## Required action:
Search the material below for the string "every" and extract each line that has it.

---- Material provided

Lemma store_keeps_existing_records_witness :
  let this := fst (run constructor [OpStore 5 "a" "https://a/"; OpClear;
                                    OpStore 6 "b" "https://b/"]) in
  map id (map_values (resolvedUrls (fst (resolveAndStoreUrl this 7 "c" "https://c/"))))
  = [2; 3].
Proof.
  intros this.
  pose proof (proj1 (store_keeps_existing_records this 7 "c" "https://c/"
                       (reachable_run _))) as H.
  rewrite H. reflexivity.
Defined.

(** X2.  In every state of a store, after [resolveAndStoreUrl] the URLs
    [checkUrlExists] finds are the ones it found before and the resolved
    URL just stored. *)
Theorem stored_url_exists (this : MemStorage) (now : Z) (o r s : string) :
  reachable this ->
  checkUrlExists (fst (resolveAndStoreUrl this now o r)) s =
  checkUrlExists this s || String.eqb r s.
Proof.
  intros Hr. apply store_inv_reachable in Hr.
  unfold checkUrlExists, Js.array_some, map_values.
  rewrite (store_appends this now o r Hr), map_app, existsb_app.
  cbn [map snd existsb resolveAndStoreUrl resolvedUrl]. now rewrite orb_false_r.
Qed.

Lemma stored_url_exists_witness :
  let this := fst (run constructor [OpStore 5 "a" "https://a/"]) in
  checkUrlExists (fst (resolveAndStoreUrl this 6 "b" "https://b/")) "https://b/" = true /\
  checkUrlExists (fst (resolveAndStoreUrl this 6 "b" "https://b/")) "https://a/" = true /\
  checkUrlExists (fst (resolveAndStoreUrl this 6 "b" "https://b/")) "https://c/" = false.
Proof.
  intros this. split; [|split].
  - rewrite (stored_url_exists this 6 "b" "https://b/" "https://b/" (reachable_run _)).
    reflexivity.
  - rewrite (stored_url_exists this 6 "b" "https://b/" "https://a/" (reachable_run _)).
    reflexivity.
  - rewrite (stored_url_exists this 6 "b" "https://b/" "https://c/" (reachable_run _)).
    reflexivity.
Defined.

(** X3.  In every state of a store the current records have pairwise
    different identifiers, each at least 1 and below the counter, and each
    record sits under its own identifier as its key. *)
Theorem identifiers_of_current_records (this : MemStorage) :
  reachable this ->
  NoDup (map id (map_values (resolvedUrls this))) /\
  Forall (fun v => 1 <= id v < currentId this) (map_values (resolvedUrls this)) /\
  Forall (fun kv => fst kv = id (snd kv)) (resolvedUrls this).
Proof.
  intros [ops <-].
  pose proof (store_inv_run ops constructor store_inv_constructor) as [Hk Ho Hb].
  destruct (run_ids_from ops constructor store_inv_constructor ltac:(simpl; lia)
              ltac:(constructor)) as [_ Hpos].
  split; [|split].
  - clear - Ho. induction Ho as [| v l _ IH Hv]; cbn [map]; constructor; [|exact IH].
    intros Hin. apply in_map_iff in Hin. destruct Hin as (v' & Heq & Hin).
    rewrite Forall_forall in Hv. specialize (Hv v' Hin). lia.
  - rewrite Forall_forall in *. intros v Hv.
    specialize (Hb v Hv). specialize (Hpos v Hv). lia.
  - exact Hk.
Qed.

Lemma identifiers_of_current_records_witness :
  NoDup (map id (map_values (resolvedUrls
           (fst (run constructor [OpStore 5 "a" "https://a/"; OpClear;
                                  OpStore 6 "b" "https://b/";
                                  OpStore 6 "c" "https://c/"]))))).
Proof.
  exact (proj1 (identifiers_of_current_records _ (reachable_run _))).
Defined.

(** X4.  When every record was created at a later millisecond than the
    records stored before it, [getAllResolvedUrls] lists the records in
    the reverse of the order in which they were stored. *)
Theorem listing_reverses_insertion_order (this : MemStorage) :
  StronglySorted (fun a b => timestamp a < timestamp b)
                 (map_values (resolvedUrls this)) ->
  getAllResolvedUrls this = rev (map_values (resolvedUrls this)).
Proof.
  unfold getAllResolvedUrls.
  induction 1 as [| x l _ IH Hx]; [reflexivity|].
  cbn [Js.array_sort rev]. rewrite IH. apply sort_insert_oldest.
  rewrite Forall_forall in *. intros y Hy. apply Hx. now apply in_rev.
Qed.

--------

## Problem solution:
(** X2.  In every state of a store, after [resolveAndStoreUrl] the URLs
(** X3.  In every state of a store the current records have pairwise
(** X4.  When every record was created at a later millisecond than the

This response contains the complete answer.